== SOURCE DATA ==
------------
(* ===== verification/PlaygroundState.v ===== *)
(** * The playground's persistent state

    Models the conversation part of [hooks/use-playground-state.ts] and
    [lib/state/playground-state-utils.ts]: the messages on screen, the copy in
    [latestMessagesRef], the debounce timer and [localStorage]. The hook runs
    as a sequence of events: the callback that loads the conversation, the
    updaters that React runs, the timer, and the end of the component. *)
From Stdlib Require Import ZArith.
From stdpp Require Import gmap.
From S2P Require Import Prelude JsString JsValue JsConvert JsonPrint Message Zod Storage StorageSchema StorageProps.

Inductive MessageStateUpdater :=
  | SetMessages (l : list Message)
  | MapMessages (f : list Message -> list Message).

Definition applyMessageStateUpdate (previousMessages : list Message) (u : MessageStateUpdater) : list Message :=
  match u with SetMessages l => l | MapMessages f => f previousMessages end.

(** [{ ...defaults, ...loaded }] on objects. *)
Definition spread (defaults loaded : value) : value :=
  match defaults, loaded with
  | VObj d, VObj l => VObj (foldl (fun o kv => obj_set o kv.1 kv.2) d l)
  | d, _ => d
  end.

Definition DEFAULT_CONFIG : value :=
  obj [("model", VStr (js "gpt-4o")); ("endpointType", VStr (js "openai"));
       ("temperature", VNum (Json.decimal_value 7 1 (-1))); ("top_p", VNum (num 1));
       ("max_tokens", VNum (num 4096)); ("frequency_penalty", VNum (num 0));
       ("presence_penalty", VNum (num 0)); ("seed", VNull); ("stream", VBool true)].

Definition DEFAULT_PARAMETER_ENABLED : value :=
  obj [("temperature", VBool true); ("top_p", VBool true); ("max_tokens", VBool false);
       ("frequency_penalty", VBool true); ("presence_penalty", VBool true); ("seed", VBool false)].

Definition getInitialPlaygroundConfig {zd : Zod} (st : store) : value := spread DEFAULT_CONFIG (loadConfig st).
Definition getInitialParameterEnabled {zd : Zod} (st : store) : value :=
  spread DEFAULT_PARAMETER_ENABLED (loadParameterEnabled st).

(** Setting one field of the configuration, with the automatic save. *)
Definition set_field (v : value) (k : jstr) (x : value) : value :=
  match v with VObj o => VObj (obj_set o k x) | _ => v end.

Definition updateConfig {zd : Zod} (accepts : store -> jstr -> jstr -> bool)
    (k : jstr) (x : value) (config : value) (st : store) : value * store :=
  let updated := set_field config k x in (updated, saveConfig accepts updated st).

Definition updateParameterEnabled {zd : Zod} (accepts : store -> jstr -> jstr -> bool)
    (k : jstr) (x : bool) (enabled : value) (st : store) : value * store :=
  let updated := set_field enabled k (VBool x) in (updated, saveParameterEnabled accepts updated st).

Definition resetConfig {zd : Zod} (accepts : store -> jstr -> jstr -> bool) (st : store) : value * value * store :=
  (DEFAULT_CONFIG, DEFAULT_PARAMETER_ENABLED,
   saveParameterEnabled accepts DEFAULT_PARAMETER_ENABLED (saveConfig accepts DEFAULT_CONFIG st)).

Record PlaygroundState := {
  messages : list Message;
  isLoadingMessages : bool;
  (** [messagesSaveTimerRef]: a timer is set in the browser *)
  saveTimer : bool;
  latestMessages : list Message;
  hasLoadedMessages : bool;
  mounted : bool;
  storage : store }.

Inductive event :=
  | Loaded (c : LoadClock)
  | Update (u : MessageStateUpdater)
  | TimerFires
  | Unmount.

(** The hook's first render. *)
Definition mount (st : store) : PlaygroundState :=
  {| messages := []; isLoadingMessages := true; saveTimer := false; latestMessages := [];
     hasLoadedMessages := false; mounted := true; storage := st |}.

Definition with_storage (st : store) (s : PlaygroundState) : PlaygroundState :=
  {| messages := messages s; isLoadingMessages := isLoadingMessages s; saveTimer := saveTimer s;
     latestMessages := latestMessages s; hasLoadedMessages := hasLoadedMessages s;
     mounted := mounted s; storage := st |}.

Definition with_timer (b : bool) (s : PlaygroundState) : PlaygroundState :=
  {| messages := messages s; isLoadingMessages := isLoadingMessages s; saveTimer := b;
     latestMessages := latestMessages s; hasLoadedMessages := hasLoadedMessages s;
     mounted := mounted s; storage := storage s |}.

(** [persistMessages] inside the updater of [updateMessages]. *)
Definition updateMessages (u : MessageStateUpdater) (s : PlaygroundState) : PlaygroundState :=
  let newMessages := applyMessageStateUpdate (messages s) u in
  {| messages := newMessages; isLoadingMessages := isLoadingMessages s;
     saveTimer := if hasLoadedMessages s then true else saveTimer s;
     latestMessages := newMessages; hasLoadedMessages := hasLoadedMessages s;
     mounted := mounted s; storage := storage s |}.

Definition clearMessages : PlaygroundState -> PlaygroundState := updateMessages (SetMessages []).

Section State.
Context {zd : Zod}.
Context (accepts : store -> jstr -> jstr -> bool).
Context (t : jstr -> jstr).

Notation saveMessages := (saveMessages accepts).
Notation loadMessages := (loadMessages accepts t).

(** The callback of the first effect: it reads the storage even when the
    component is gone. *)
Definition load_callback (c : LoadClock) (s : PlaygroundState) : PlaygroundState :=
  let '(loaded, st) := loadMessages c (storage s) in
  let loadedMessages := default [] loaded in
  if negb (mounted s) then with_storage st s
  else {| messages := loadedMessages; isLoadingMessages := false; saveTimer := saveTimer s;
          latestMessages := loadedMessages; hasLoadedMessages := true; mounted := mounted s;
          storage := st |}.

Definition timer_callback (s : PlaygroundState) : PlaygroundState :=
  with_timer false (with_storage (saveMessages (latestMessages s) (storage s)) s).

(** The clean-up of the effects: a pending save is made at once. *)
Definition unmount (s : PlaygroundState) : PlaygroundState :=
  let s' := if saveTimer s then timer_callback s else s in
  {| messages := messages s'; isLoadingMessages := isLoadingMessages s'; saveTimer := saveTimer s';
     latestMessages := latestMessages s'; hasLoadedMessages := hasLoadedMessages s';
     mounted := false; storage := storage s' |}.

Definition step (s : PlaygroundState) (e : event) : PlaygroundState :=
  match e with
  | Loaded c => load_callback c s
  | Update u => if mounted s then updateMessages u s else s
  | TimerFires => if saveTimer s then timer_callback s else s
  | Unmount => if mounted s then unmount s else s
  end.

Definition run (s : PlaygroundState) (es : list event) : PlaygroundState := foldl step s es.

(** ** The invariant

    After the load the copy is the conversation on screen, and when no save is
    pending the storage holds the last save of that conversation, if [dirty]
    says that it was updated. *)
Definition persisted (dirty : bool) (s : PlaygroundState) : Prop :=
  mounted s = true /\ hasLoadedMessages s = true /\ latestMessages s = messages s /\
  (dirty = true -> saveTimer s = true \/ exists st, storage s = saveMessages (messages s) st).

Definition in_use (e : event) : bool :=
  match e with Update _ | TimerFires => true | _ => false end.
Definition is_update (e : event) : bool := match e with Update _ => true | _ => false end.

Lemma step_persisted dirty s e :
  in_use e = true -> persisted dirty s -> persisted (dirty || is_update e) (step s e).
Proof.
  intros He (Hm & Hl & Hc & Hd). destruct e as [|u| |]; try done; cbn [step is_update].
  - rewrite Hm. unfold persisted, updateMessages. cbn. rewrite Hl. split_and!; auto.
  - rewrite orb_false_r. destruct (saveTimer s) eqn:Et; [|by split_and!; rewrite ?Et].
    unfold persisted, timer_callback. cbn. split_and!; auto.
    intros _. right. exists (storage s). by rewrite Hc.
Qed.

Lemma run_persisted dirty s es :
  forallb in_use es = true -> persisted dirty s ->
  persisted (dirty || existsb is_update es) (run s es).
Proof.
  revert dirty s. induction es as [|e es IH]; intros dirty s Hes Hp; cbn.
  { by rewrite orb_false_r. }
  apply andb_prop in Hes as [He Hes]. rewrite orb_assoc.
  apply (IH _ (step s e)); [done|]. by apply step_persisted.
Qed.

Lemma load_persisted st c : persisted false (load_callback c (mount st)).
Proof. unfold load_callback. destruct (loadMessages c _) as [? ?]. by split_and!. Qed.

Lemma unmount_saves s :
  persisted true s -> exists st, storage (unmount s) = saveMessages (messages s) st.
Proof.
  intros (_ & _ & Hc & Hd). unfold unmount. destruct (saveTimer s) eqn:Et; cbn.
  - exists (storage s). by rewrite Hc.
  - by destruct (Hd eq_refl) as [?|?].
Qed.
End State.

(** C10. The conversation survives the unmounting of the page's component:
    after a load, any updates (at least one) and timer expiries in any order,
    and the unmount, which makes a pending save, the next load brings back the
    conversation that was on screen. This holds for a conversation within the
    limits of [storage_roundtrip]: at most 100 messages, each with a version, at
    most 40000 characters and no pending answer, together at most 120000
    characters and 2^20 in the storage, without a numbered heading three times
    in a long text, with times that are integers below 2^53; and for a browser
    that takes the writes. Closing the tab without unmounting is not an event
    here. *)
Theorem session_persistence {zd : Zod} {L : ZodLaws zd} accepts t st c es c' :
  (forall st k x, accepts st k x = true) ->
  forallb in_use es = true -> existsb is_update es = true ->
  let s := run accepts t (mount st) (Loaded c :: es) in
  Forall storable (messages s) ->
  Forall loadable (messages s) ->
  (length (messages s) <= MAX_STORED_MESSAGES)%nat ->
  (envelopeSize (messages s) <= MAX_STORED_MESSAGES_BYTES)%N ->
  (total_size (messages s) <= MAX_LOADED_MESSAGES_CHARS)%N ->
  plain (messages_value (messages s)) = true ->
  let s' := step accepts t s Unmount in
  messages (step accepts t (mount (storage s')) (Loaded c')) = messages s.
Proof.
  intros Hacc Hes Hu s Hst0 Hl Hn Hs Ht Hp s'.
  assert (persisted accepts true s) as Hinv.
  { pose proof (run_persisted accepts t false _ es Hes (load_persisted accepts t st c)) as H. by rewrite Hu in H. }
  destruct (unmount_saves _ _ Hinv) as [st0 Hst].
  assert (storage s' = Storage.saveMessages accepts (messages s) st0) as Hst'.
  { unfold s'. cbn [step]. by rewrite (proj1 Hinv). }
  cbn [step]. unfold load_callback. cbn [mount storage mounted negb]. rewrite Hst'.
  by rewrite load_saved.
Qed.

Definition demo_session : list event :=
  [Update (SetMessages [demo_note (js "a")]); TimerFires;
   Update (MapMessages (fun l => l ++ [demo_note (js "b")]))].

Lemma session_persistence_witness :
  let s := run always id (mount ∅) (Loaded demo_clock :: demo_session) in
  messages (step always id (mount (storage (step always id s Unmount))) (Loaded demo_clock)) = messages s.
Proof.
  apply (session_persistence always id ∅ demo_clock demo_session demo_clock).
  - done.
  - reflexivity.
  - reflexivity.
  - change (Forall storable [demo_note (js "a"); demo_note (js "b")]). repeat constructor; apply demo_storable.
  - change (Forall loadable [demo_note (js "a"); demo_note (js "b")]).
    repeat constructor; by vm_compute.
  - apply Nat.leb_le. by vm_compute.
  - by vm_compute.
  - by vm_compute.
  - by vm_compute.
Defined.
------------
== PROMPT ==
Your answer must be the lines above from the one containing "- rewrite orb_false_r." to the one containing "persisted true s", both included, restated word for word.

== SOLUTION TO THE PROBLEM ==
  - rewrite orb_false_r. destruct (saveTimer s) eqn:Et; [|by split_and!; rewrite ?Et].
    unfold persisted, timer_callback. cbn. split_and!; auto.
    intros _. right. exists (storage s). by rewrite Hc.
Qed.

Lemma run_persisted dirty s es :
  forallb in_use es = true -> persisted dirty s ->
  persisted (dirty || existsb is_update es) (run s es).
Proof.
  revert dirty s. induction es as [|e es IH]; intros dirty s Hes Hp; cbn.
  { by rewrite orb_false_r. }
  apply andb_prop in Hes as [He Hes]. rewrite orb_assoc.
  apply (IH _ (step s e)); [done|]. by apply step_persisted.
Qed.

Lemma load_persisted st c : persisted false (load_callback c (mount st)).
Proof. unfold load_callback. destruct (loadMessages c _) as [? ?]. by split_and!. Qed.

Lemma unmount_saves s :
  persisted true s -> exists st, storage (unmount s) = saveMessages (messages s) st.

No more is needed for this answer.